The air’s different. He glances over his shoulder, but Cougar’s gone, silent in his boots, Jensen’s so fucking jealous of that, stupid exotic sniper ninja cat skills; Roque and Clay fucked off to find food and liquor somewhere in the lower half of the city and a radio’s playing outside.

He picks up the song, singing again, then Cougar’s in front of him, hands coming down on his knees to stop his movement.

“Cougs.”

The sniper puts a finger to his lips and Jensen hears it in his head, _cállate_. He realizes Pooch has gone quiet in the other room.

They grab their gear as fast as they can and disappear out the back. Cougar makes a motion to Pooch and Jensen; he’ll circle the building to catch Clay and Roque, he’ll be the one out in the open which is good because he speaks the fucking language in this country and it’s also very, very, very bad because he’ll be the one out in the open and the street might be a kill box.

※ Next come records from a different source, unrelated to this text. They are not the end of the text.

(* ===== verification/SystemSafety.v ===== *)
(** * Safety of the whole system

    What the two controllers guarantee together, in every interleaving that [System]
    allows: the stored leases follow an abstract store, a GPU has one lease, and a lease
    lives along its life cycle. *)

From S2P Require Import Prelude GoLib Names Kube Effects MemServer Scenario Inventory PodClient.
From S2P Require Import Pods Kueue GPULeaseController GPULeaseFacts LeaseLifecycle.
From S2P Require Import WarmPoolController WarmPoolFacts Protocol System Execution.

Section Safety.
Context `{KL : KubeLib} `{HL : !KubeLibLaws}.
Context (rl : GPULeaseReconciler) (rw : WarmPool.WarmPoolReconciler).
Context `{Hrl : !LawfulReconciler rl} `{Hrw : !InventoryLaws (WarmPool.wpr_Inventory rw)}.

(** C2. The system implements the abstract lease store.  With any number of reconciles of
    both controllers under way, stale reads, failing calls, lost answers, lost reconciles
    and deletions by other actors, every step of the system leaves the stored leases as
    they are, adds a fresh lease whose name is the one of its node and GPU, changes one
    lease as the life cycle allows (status under the finalizer and along the phases,
    finalizer added or removed, marked as deleted; never its spec), or removes one that
    has no finalizer or has been released. *)
Theorem system_refines_store s s' :
  sys_reachable rl rw s → sys_step rl rw s s' →
  store_step (api_store (sys_api s)) (api_store (sys_api s')).
Proof. intros Hs Hstep. by apply (sys_step_good rl rw s s' (sys_reachable_ok rl rw s Hs)) in Hstep as [_ []]. Qed.

(** C1. A GPU has at most one lease.  However the reconciles of the two controllers
    interleave, two stored leases for the same GPU index of the same node are the same
    lease. *)
Theorem gpu_exclusive s n1 n2 l1 l2 :
  sys_reachable rl rw s →
  api_store (sys_api s) !! n1 = Some l1 → api_store (sys_api s) !! n2 = Some l2 →
  spec_NodeName (lease_Spec l1) = spec_NodeName (lease_Spec l2) →
  spec_GPUID (lease_Spec l1) = spec_GPUID (lease_Spec l2) →
  n1 = n2 ∧ l1 = l2.
Proof.
  intros [Ha _]%(sys_reachable_ok rl rw) H1 H2 Hn Hg.
  destruct (ok_stored _ Ha _ _ H1) as [P1 <-], (ok_stored _ Ha _ _ H2) as [P2 <-].
  destruct (ok_past _ Ha _ P1) as [W1 _], (ok_past _ Ha _ P2) as [W2 _].
  assert (lease_Name l1 = lease_Name l2) as E by (rewrite W1, W2; congruence).
  split; [done|]. rewrite E in H1. congruence.
Qed.

(** C4. No lease vanishes while it holds quota.  A stored lease that is Admitted,
    Activating or Bound is still stored after any step of the system, because it carries
    the finalizer: it has to become Failed or Releasing first. *)
Theorem holding_lease_stays s s' n l :
  sys_reachable rl rw s → sys_step rl rw s s' →
  api_store (sys_api s) !! n = Some l → holding (st_Phase (lease_Status l)) = true →
  is_Some (api_store (sys_api s') !! n).
Proof.
  intros Hs Hstep Hl Hh. pose proof (sys_reachable_ok rl rw s Hs) as Hok.
  destruct (sys_step_good rl rw s s' Hok Hstep) as [_ [_ _ Hst]]. destruct Hok as [Ha _].
  destruct (store_step_lookup _ _ _ _ Hst Hl) as [(l' & -> & _)|[_ [Hf|[_ Hp]]]]; [eauto| |].
  - destruct (ok_past _ Ha l) as [_ Hg]; [by apply (ok_stored _ Ha) in Hl as [? _]|].
    specialize (Hg Hh). rewrite Hf, contains_nil in Hg. done.
  - rewrite Hp in Hh. done.
Qed.

(** Executions in which the lease [n] stays stored. *)
Definition stays_stored (n : string) : Sys → Sys → Prop :=
  rtc (λ s s', sys_step rl rw s s' ∧ is_Some (api_store (sys_api s') !! n)).

(** C3. The life of a lease.  Over any execution in which a lease stays stored, its spec
    (node, GPU, pod, Deployment, queue) never changes, its phase only moves along the life
    cycle, that is, Pending, Admitted, Activating, Bound in this order, or to Failed, or to
    Releasing, and a deletion is never taken back. *)
Theorem lease_life s s' n l l' :
  sys_reachable rl rw s → stays_stored n s s' →
  api_store (sys_api s) !! n = Some l → api_store (sys_api s') !! n = Some l' →
  lease_Spec l' = lease_Spec l ∧
  rtc life_step (st_Phase (lease_Status l)) (st_Phase (lease_Status l')) ∧
  (is_Some (lease_DeletionTimestamp l) → is_Some (lease_DeletionTimestamp l')).
Proof.
  intros Hs%(sys_reachable_ok rl rw) Hex. revert l Hs. induction Hex as [s|s s1 s' [H1 [l1 Hl1]] _ IH]; intros l Hs Hl Hl'.
  { simplify_eq. done. }
  destruct (sys_step_good rl rw s s1 Hs H1) as [Hs1 [_ _ Hst]].
  destruct (IH l1 Hs1 Hl1 Hl') as (Hspec & Hlife & Hd).
  destruct (store_step_lookup _ _ _ _ Hst Hl) as [(l2 & E & Hc)|[E _]]; simplify_eq.
  destruct Hc as [->|(Hspec2 & _ & Hlife2 & Hd2)%lease_change_life]; [done|].
  split; [congruence|]. split; [by eapply rtc_l|auto].
Qed.

End Safety.

(** ** Witnesses *)

(** The pool promotes a pod, the lease's Workload is created, Kueue admits it, and the pod
    is activated and becomes hot. *)
Definition binding : list Event :=
  [RunPool "ns" "app"; RunLease example_name; KueueAdmits (1001 * Second);
   RunLease example_name; RunLease example_name; RunLease example_name].

(** What is stored at the end of the scenario. *)
Definition lease_view (l : GPULease) :=
  (st_Phase (lease_Status l), spec_NodeName (lease_Spec l), spec_GPUID (lease_Spec l),
   lease_DeletionTimestamp l, lease_Finalizers l).

Lemma bound_view :
  lease_view <$> m_leases (replay binding) !! example_name =
    Some (GPULeasePhaseBound, "n1", 0, None, [Finalizer]).
Proof. vm_compute. reflexivity. Qed.

Lemma bound_state :
  ∃ s l, sys_reachable example_reconciler example_pool_rec s ∧
    api_store (sys_api s) !! example_name = Some l ∧
    lease_view l = (GPULeasePhaseBound, "n1", 0, None, [Finalizer]).
Proof.
  destruct (replay_reachable binding) as (s & Hs & Hm). pose proof bound_view as Hv. rewrite Hm in Hv.
  destruct (api_store (sys_api s) !! example_name) as [l|] eqn:E; [|done]. exists s, l.
  split; [done|]. split; [done|]. by apply (inj Some) in Hv.
Qed.

(** Then somebody deletes the lease. *)
Lemma bound_deleted :
  ∃ s s' l l', sys_reachable example_reconciler example_pool_rec s ∧
    sys_step example_reconciler example_pool_rec s s' ∧
    api_store (sys_api s) !! example_name = Some l ∧ st_Phase (lease_Status l) = GPULeasePhaseBound ∧
    api_store (sys_api s') !! example_name = Some l' ∧ is_Some (lease_DeletionTimestamp l').
Proof.
  destruct bound_state as (s & l & Hs & Hl & Hv). injection Hv as Hp Hn Hg Hd Hf.
  set (a' := commit (sys_api s) (marked_deleted (api_next (sys_api s)) l 5)).
  exists s, {| sys_api := a'; sys_runs := sys_runs s |}, l, (marked_deleted (api_next (sys_api s)) l 5).
  split; [done|]. split; [apply (step_deleted _ _ s example_name)|].
  - exists l. rewrite Hf, bool_decide_eq_false_2, Hd by done. eauto.
  - split; [done|]. split; [done|]. split; [|simpl; eauto]. simpl.
    rewrite bool_decide_eq_false_2 by (rewrite Hf; naive_solver).
    assert (lease_Name l = example_name) as ->; [|apply lookup_insert_eq].
    destruct (ok_stored _ (ok_api _ (sys_reachable_ok _ _ s Hs)) _ _ Hl) as [_ <-]. done.
Qed.

Lemma system_refines_store_witness :
  ∃ s s', is_Some (api_store (sys_api s) !! example_name) ∧
    store_step (api_store (sys_api s)) (api_store (sys_api s')).
Proof.
  destruct bound_deleted as (s & s' & l & l' & Hs & Hst & Hl & _). exists s, s'. split; [by eauto|].
  exact (system_refines_store example_reconciler example_pool_rec s s' Hs Hst).
Defined.

Lemma gpu_exclusive_witness :
  ∃ s l, api_store (sys_api s) !! example_name = Some l ∧
    ∀ n l', api_store (sys_api s) !! n = Some l' → spec_NodeName (lease_Spec l') = "n1" →
            spec_GPUID (lease_Spec l') = 0 → n = example_name.
Proof.
  destruct bound_state as (s & l & Hs & Hl & Hv). injection Hv as Hp Hn Hg Hd Hf.
  exists s, l. split; [done|]. intros n l' Hl' Hn' Hg'.
  eapply (gpu_exclusive example_reconciler example_pool_rec s n example_name l' l); [done|done|done| |];
    congruence.
Defined.

Lemma holding_lease_stays_witness :
  ∃ s s' l, api_store (sys_api s) !! example_name = Some l ∧
    st_Phase (lease_Status l) = GPULeasePhaseBound ∧ is_Some (api_store (sys_api s') !! example_name).
Proof.
  destruct bound_deleted as (s & s' & l & l' & Hs & Hst & Hl & Hp & _). exists s, s', l.
  split; [done|]. split; [done|].
  apply (holding_lease_stays example_reconciler example_pool_rec s s' example_name l Hs Hst Hl).
  rewrite Hp. reflexivity.
Defined.

Lemma lease_life_witness :
  ∃ s s' l l', api_store (sys_api s) !! example_name = Some l ∧
    api_store (sys_api s') !! example_name = Some l' ∧ is_Some (lease_DeletionTimestamp l') ∧
    lease_Spec l' = lease_Spec l.
Proof.
  destruct bound_deleted as (s & s' & l & l' & Hs & Hst & Hl & _ & Hl' & Hd). exists s, s', l, l'.
  split; [done|]. split; [done|]. split; [done|].
  apply (lease_life example_reconciler example_pool_rec s s' example_name l l'); [done| |done|done].
  apply rtc_once. split; [exact Hst|]. by eexists.
Defined.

Pooch nods, they have a rendezvous set up fifteen crooked blocks away in an abandoned garage, so he snags Jensen’s bag, pointing down the alley.

Cougar’s eyes follow him and Jensen grabs his wrist, squeezing until he can feel the sniper’s pulse, steady and calm, that rat bastard, and he sees a smirk under the brim of the hat before he lets go.

He doesn’t breathe until they’re all in the garage and Pooch is revving the engine of the rusted van, meaning _let’s get the ever-living fuck outta here_.

-

Clay says, “Up there,” so Cougar goes up there. Flat on his belly, he stares through the scope, surveying the compound. He’s cold, but it doesn’t matter; after a while, he doesn’t feel much. 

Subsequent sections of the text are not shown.